Your first type rating: prep & arrival

Avatar for Mindy LindheimBy Mindy Lindheim | September 21, 2021

Estimated reading time 7 minutes, 49 seconds.

This article follows Textron Aviation’s Mindy Lindheim through her recent Cessna Citation 525S type rating school experience. She offers a candid look at what to expect and how to relieve some of the anxiety around earning a type rating.

This article presents Mindy’s perspective. Another individual may have a different experience or outcome.

You’ve been anticipating getting your first type rating for some time now and couldn’t be more excited to earn that new certificate. Then, you get the email you have been waiting for: your type rating school is scheduled! As you open your itinerary, you read through the days to come, and sitting at the bottom of the page is the last date of your schooling and a word that makes your stomach sink as excitement turns to nerves… “CHECKRIDE.”

Scheduling a checkride in an aircraft that you have never flown before is a scary feeling. Having a test scheduled on materials you have not even obtained yet is nothing short of terrifying. When I turned to my peers who had experienced type rating school, I asked them how they had coped with the nerves and their answer – “trust the process” – never satisfied me. How could I trust the process of a school I had never attended? After realizing that “trusting the process” was really my only option to move forward, I’ll share what I learned from my experience and some tips to make your first type rating school go as smoothly as possible.

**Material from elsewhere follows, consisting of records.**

(** An [int] validation that takes integers only, for the examples (none of
    which holds a number of another form). *)
Definition int_exact (v : Py.json) : option Z :=
  match v with
  | Py.JInt n => Some n
  | _ => None
  end.

(** A definition source: the first directive is well formed, the second has
    no [aircraft_models]. *)
Definition rules_missing_models : Py.json :=
  Py.JList
    [Py.JDict
       [("ad_id", Py.JStr "FAA-2025-23-53");
        ("issuing_authority", Py.JStr "FAA");
        ("applicability_rules",
         Py.JDict [("aircraft_models", Py.JList [Py.JStr "MD-11"; Py.JStr "MD-11F"])])];
     Py.JDict
       [("ad_id", Py.JStr "EASA-2025-0254");
        ("issuing_authority", Py.JStr "EASA");
        ("applicability_rules", Py.JDict [("required_modifications", Py.JList [])])]].

(** A definition source: the first directive is well formed, the second has
    a serial constraint of an unknown kind. *)
Definition rules_unknown_kind : Py.json :=
  Py.JList
    [Py.JDict
       [("ad_id", Py.JStr "FAA-2025-23-53");
        ("issuing_authority", Py.JStr "FAA");
        ("applicability_rules",
         Py.JDict [("aircraft_models", Py.JList [Py.JStr "MD-11"; Py.JStr "MD-11F"])])];
     Py.JDict
       [("ad_id", Py.JStr "EASA-2025-0254");
        ("issuing_authority", Py.JStr "EASA");
        ("applicability_rules",
         Py.JDict [("aircraft_models", Py.JList [Py.JStr "A320-214"]);
                   ("msn_constraints",
                    Py.JDict [("type", Py.JStr "between"); ("min_msn", Py.JInt 1)])])]].

(** A file system with these two sources and nothing else. *)
Definition example_files (path : string) : Py.py_result Py.json :=
  if String.eqb path "missing_models.json" then Py.Return rules_missing_models
  else if String.eqb path "unknown_kind.json" then Py.Return rules_unknown_kind
  else Py.Raise Py.OSError.

(** The directive both sources define first. *)
Definition first_directive : AirworthinessDirective.t :=
  AirworthinessDirective.Build "FAA-2025-23-53" "FAA" None None
    (ApplicabilityRules.Build ["MD-11"; "MD-11F"] None [] [] []) None.

(** The serial stage passes: no constraint, or one the serial matches. *)
Definition serial_passes (aircraft : AircraftConfiguration.t)
    (ad : AirworthinessDirective.t) : Prop :=
  match ApplicabilityRules.msn_constraints (AirworthinessDirective.applicability_rules ad) with
  | None => True
  | Some c => MSNConstraint.matches c (AircraftConfiguration.msn aircraft) = true
  end.

(** The aircraft with its [modifications] replaced. *)
Definition with_modifications (aircraft : AircraftConfiguration.t)
    (mods : list string) : AircraftConfiguration.t :=
  AircraftConfiguration.Build
    (AircraftConfiguration.aircraft_model aircraft)
    (AircraftConfiguration.msn aircraft)
    mods
    (AircraftConfiguration.additional_info aircraft).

The Cessna CitationJet/M2. Textron Photo

Before You Go

There’s a lot of preparation you can do before you even show up to type rating school. In my case, due to the nature of my work schedule, I only found out about my class date about a week before attending. Even one week of dedicated prep was enough to set me up for success.

My first order of business was to start studying. When you sign up for your class at FlightSafety, they send you an electronic “FlightBag” where you can access all of your course materials. FlightSafety will send it to you up to 90 days in advance if you are enrolled that early. It includes everything from Operating Handbooks to their own branded course books. I suggest focusing on two things for preliminary studying: all rote knowledge items and the “Required Knowledge Areas,” also known as RKAs.

The rote knowledge is the easiest to digest first. It is simply memorizing various things about the aircraft, and FlightSafety helps you by providing an electronic flashcard series with everything you must have memorized. These items will range from aircraft limitations to emergency checklist items you must know by heart. Learn all of these and practice them multiple times a day. Once you know the whole deck well, it only takes roughly six to seven minutes to review them all quickly. Be sure to review the flashcards multiple times a day, so it becomes fully ingrained in your memory. Even when you are in type school, review these cards on breaks throughout the day and each night. I can guarantee that all of these items will be on your checkride.

A screenshot of FlightSafety’s electronic “FlightBag.”

The next topics to study are the “Required Knowledge Areas.” These topics are usually labeled as such (found in the “Pilot Client Guide” book in my experience) and are typically easy to find. However, if you cannot locate those or want to go above and beyond, you can study the end-of-chapter summaries and quizzes.

I learned all of this information before showtime by working hard and dedicating a lot of time during the week before my training start date. If you have longer than a week to prepare, I suggest dedicating about an hour each day to studying. Pre-studying is not a requirement but knowing these topics beforehand lets you fully immerse yourself in training and focus on the simulator time, which is most valuable. I felt like I was light years ahead of my classmates who chose not to study beforehand, and I was visibly less stressed throughout my time there in comparison.

Lastly, before you go, be sure to brush up on your instrument flying skills. The checkride is basically an instrument checkride on steroids, mixed with many emergency procedures. So, the last thing you want to struggle with is reading an Instrument Approach Procedure while having a simulated engine fire in low IMC conditions. The tasks add up quickly, so be sure to have a strong grasp on the instrument flying beforehand.

Mindy Lindheim, Multimedia Communications Content Producer, Textron Aviation. Textron Photo

If you feel compelled to read the coursebook in its entirety before you go, my advice is don’t. This is when you need to trust the process. Let the instructors teach you this information in person.